*** Block opens ***

(** * blkmon: prefix index, hostile-IP registry, line parser and orchestrator

    A shallow embedding of the Python sources [blk_tree.py], [blk_ipdict.py],
    [blk_state.py], [blk_main.py], [blk_rteserv.py], [blk_rdblk.py],
    [blk_wk_msg.py], [blk_web.py] and [cfg.py], followed by the properties
    of the specification that concern them and by further properties of
    the code.

    Python objects mutated in place become values threaded through the
    functions; exceptions become the [Raised] constructor of [result]; the
    twisted log becomes a list of [log_entry] returned by each function. *)

From Stdlib Require Import ZArith Lia Ascii String.
From stdpp Require Import gmap strings list sorting.

Open Scope string_scope.
Open Scope Z_scope.

(** ** Exceptions and the log *)

Inductive exn : Type :=
  | ValueError
  | AttributeError
  | AssertionError
  | IndexError
  | TypeError
  | NameError (name : string).

Inductive result (A : Type) : Type :=
  | Returned (a : A)
  | Raised (e : exn).
Arguments Returned {A} a.
Arguments Raised {A} e.

(** [log.msg] and [log.err] of twisted.python. *)
Inductive log_entry : Type :=
  | LogMsg (s : string)
  | LogErr (s : string).

(** What a function hands to the reactor or to another component: the
    calls whose effect lies outside the modelled state. *)
Inductive action : Type :=
  | ReadBlklsts
  | CallLater (secs : Z) (fn : string)
  | ConnectTCP (host : string) (port : Z)
  | CymruGetWhois (host : string) (port : Z) (data : string)
  | SetStatus (msg : string).

(** ** The ipaddr networks used as tree keys *)

Module IPAddr.

(** Model of the third-party ipaddr library (release 2.2.0), which is
    imported by [blk_tree.py] and [blk_rteserv.py] and is not part of the
    repository.  An [IPv4Network] keeps the address it was built from and
    its prefix length; [network], [netmask], [hostmask] and [broadcast]
    are derived as the library derives them.  The comparisons are the
    ones the docstring of [blk_tree.py] relies on: [==] compares network
    address and mask, [<] and [>] compare the network addresses first and
    the masks next, [in] is inclusion of address ranges.  The text of an
    IPv4 network is parsed as the library parses it; the parser of IPv6
    text is a parameter, [IPv6Parser]. *)
Record IPv4Network : Type := mkNet { ip : Z; prefixlen : Z }.

Definition ALL_ONES : Z := 2 ^ 32 - 1.

Definition netmask (n : IPv4Network) : Z :=
  Z.lxor ALL_ONES (Z.shiftr ALL_ONES (prefixlen n)).

Definition hostmask (n : IPv4Network) : Z :=
  Z.lxor (netmask n) ALL_ONES.

Definition network (n : IPv4Network) : Z := Z.land (ip n) (netmask n).

Definition broadcast (n : IPv4Network) : Z := Z.lor (ip n) (hostmask n).

(** [a == b] *)
Definition net_eq (a b : IPv4Network) : bool :=
  (network a =? network b) && (netmask a =? netmask b).

(** [a > b] *)
Definition net_gt (a b : IPv4Network) : bool :=
  if negb (network a =? network b) then network a >? network b
  else if negb (netmask a =? netmask b) then netmask a >? netmask b
  else false.

(** [a < b] *)
Definition net_lt (a b : IPv4Network) : bool :=
  if negb (network a =? network b) then network a <? network b
  else if negb (netmask a =? netmask b) then netmask a <? netmask b
  else false.

(** [other in self], both networks *)
Definition net_contains (self other : IPv4Network) : bool :=
  (network self <=? network other) && (broadcast self >=? broadcast other).

(** [numhosts] *)
Definition numhosts (n : IPv4Network) : Z := broadcast n - network n + 1.

(** What the constructor accepts: a 32-bit address, a length in 0..32. *)
Definition wf (n : IPv4Network) : Prop :=
  0 <= ip n < 2 ^ 32 /\ 0 <= prefixlen n <= 32.

(** The network of a single address, [IPNetwork("a.b.c.d")]. *)
Definition host (x : Z) : IPv4Network := mkNet x 32.

(** The address [x] lies in the range of [p] (section 3 of the
    specification: the top [prefixlen] bits agree). *)
Definition covers (p : IPv4Network) (x : Z) : Prop :=
  network p <= x <= broadcast p.

Definition overlap (p q : IPv4Network) : Prop :=
  exists x, covers p x /\ covers q x.

(** *** Parsing of the textual form *)

Definition is_digit (c : ascii) : bool :=
  let n := nat_of_ascii c in (48 <=? n)%nat && (n <=? 57)%nat.

Definition digit_val (c : ascii) : Z := Z.of_nat (nat_of_ascii c) - 48.

Fixpoint all_digits (s : string) : bool :=
  match s with
  | EmptyString => true
  | String c s' => is_digit c && all_digits s'
  end.

Fixpoint decimal_acc (acc : Z) (s : string) : Z :=
  match s with
  | EmptyString => acc
  | String c s' => decimal_acc (10 * acc + digit_val c) s'
  end.

(** A run of one to [maxlen] decimal digits with value at most [bound]. *)
Definition parse_number (maxlen : nat) (bound : Z) (s : string) : option Z :=
  if (0 <? String.length s)%nat && (String.length s <=? maxlen)%nat
     && all_digits s
  then let v := decimal_acc 0 s in
       if v <=? bound then Some v else None
  else None.

(** [s.split(sep)] for a one-character separator. *)
Fixpoint split_on (sep : ascii) (cur : string) (s : string) : list string :=
  match s with
  | EmptyString => [cur]
  | String c s' =>
      if Ascii.eqb c sep then cur :: split_on sep EmptyString s'
      else split_on sep (cur ++ String c EmptyString)%string s'
  end.

(** A dotted quad: four runs of one to three decimal digits, each at most
    255, and the address it denotes.  This is the form the patterns of
    [blk_ipdict.py] and [blk_web.py] aim at; the parser of the library,
    below, accepts less (no leading zero). *)
Definition parse_address (s : string) : option Z :=
  match split_on "." EmptyString s with
  | [a; b; c; d] =>
      match parse_number 3 255 a, parse_number 3 255 b,
            parse_number 3 255 c, parse_number 3 255 d with
      | Some a, Some b, Some c, Some d =>
          Some (((a * 256 + b) * 256 + c) * 256 + d)
      | _, _, _, _ => None
      end
  | _ => None
  end.

(** *** The parser of the library (ipaddr 2.2.0)

    [None] stands for [AddressValueError] or [NetmaskValueError]. *)

(** [_BaseV4._parse_octet]: decimal digits only, at most 255, and no
    leading zero in front of another digit. *)
Definition _parse_octet (octet_str : string) : option Z :=
  if all_digits octet_str then
    match octet_str with
    | EmptyString => None
    | String c _ =>
        let octet_int := decimal_acc 0 octet_str in
        if (octet_int >? 255)
           || (Ascii.eqb c "0" && (1 <? String.length octet_str)%nat)
        then None
        else Some octet_int
    end
  else None.

(** The loop of [_BaseV4._ip_int_from_string] over the octets. *)
Fixpoint pack_octets (octets : list string) (packed_ip : Z) : option Z :=
  match octets with
  | [] => Some packed_ip
  | oc :: rest =>
      match _parse_octet oc with
      | Some v => pack_octets rest (Z.lor (Z.shiftl packed_ip 8) v)
      | None => None
      end
  end.

(** [_BaseV4._ip_int_from_string] *)
Definition _ip_int_from_string (ip_str : string) : option Z :=
  let octets := split_on "." EmptyString ip_str in
  if (length octets =? 4)%nat then pack_octets octets 0 else None.

(** [_BaseNet._prefix_from_prefix_string]: a run of decimal digits whose
    value is at most [max_prefixlen]. *)
Definition _prefix_from_prefix_string (max_prefixlen : Z)
  (prefixlen_str : string) : option Z :=
  if all_digits prefixlen_str then
    match prefixlen_str with
    | EmptyString => None
    | String _ _ =>
        let prefixlen := decimal_acc 0 prefixlen_str in
        if prefixlen <=? max_prefixlen then Some prefixlen else None
    end
  else None.

(** The loop of [_BaseNet._prefix_from_ip_int]: the zero bits at the low
    end are shifted out, [prefixlen] counting down from the width. *)
Fixpoint shift_zeroes (prefixlen : nat) (ip_int : Z) : Z * nat :=
  match prefixlen with
  | O => (ip_int, O)
  | S p =>
      if Z.land ip_int 1 =? 1 then (ip_int, prefixlen)
      else shift_zeroes p (Z.shiftr ip_int 1)
  end.

(** [_BaseNet._prefix_from_ip_int] for the 32 bits of IPv4: what is left
    above the zeroes has to be all ones. *)
Definition _prefix_from_ip_int (ip_int : Z) : option Z :=
  let '(rest, prefixlen) := shift_zeroes 32 ip_int in
  if rest =? Z.shiftl 1 (Z.of_nat prefixlen) - 1
  then Some (Z.of_nat prefixlen)
  else None.

(** [_BaseNet._prefix_from_ip_string]: a netmask in dotted form, or else
    a hostmask. *)
Definition _prefix_from_ip_string (ip_str : string) : option Z :=
  match _ip_int_from_string ip_str with
  | None => None
  | Some ip_int =>
      match _prefix_from_ip_int ip_int with
      | Some prefixlen => Some prefixlen
      | None => _prefix_from_ip_int (Z.lxor ip_int ALL_ONES)
      end
  end.

(** [IPv4Network(address)] for a string. *)
Definition IPv4Network_of_string (address : string) : option IPv4Network :=
  match split_on "/" EmptyString address with
  | [a] =>
      match _ip_int_from_string a with
      | Some x => Some (mkNet x 32)
      | None => None
      end
  | [a; m] =>
      match _ip_int_from_string a with
      | Some x =>
          match _prefix_from_prefix_string 32 m with
          | Some n => Some (mkNet x n)
          | None =>
              match _prefix_from_ip_string m with
              | Some n => Some (mkNet x n)
              | None => None
              end
          end
      | None => None
      end
  | _ => None
  end.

*** Block closes ***

## Task
Copy each line of the material where "bits" is found.

## Answer to the exercise
    specification: the top [prefixlen] bits agree). *)
(** The loop of [_BaseNet._prefix_from_ip_int]: the zero bits at the low
(** [_BaseNet._prefix_from_ip_int] for the 32 bits of IPv4: what is left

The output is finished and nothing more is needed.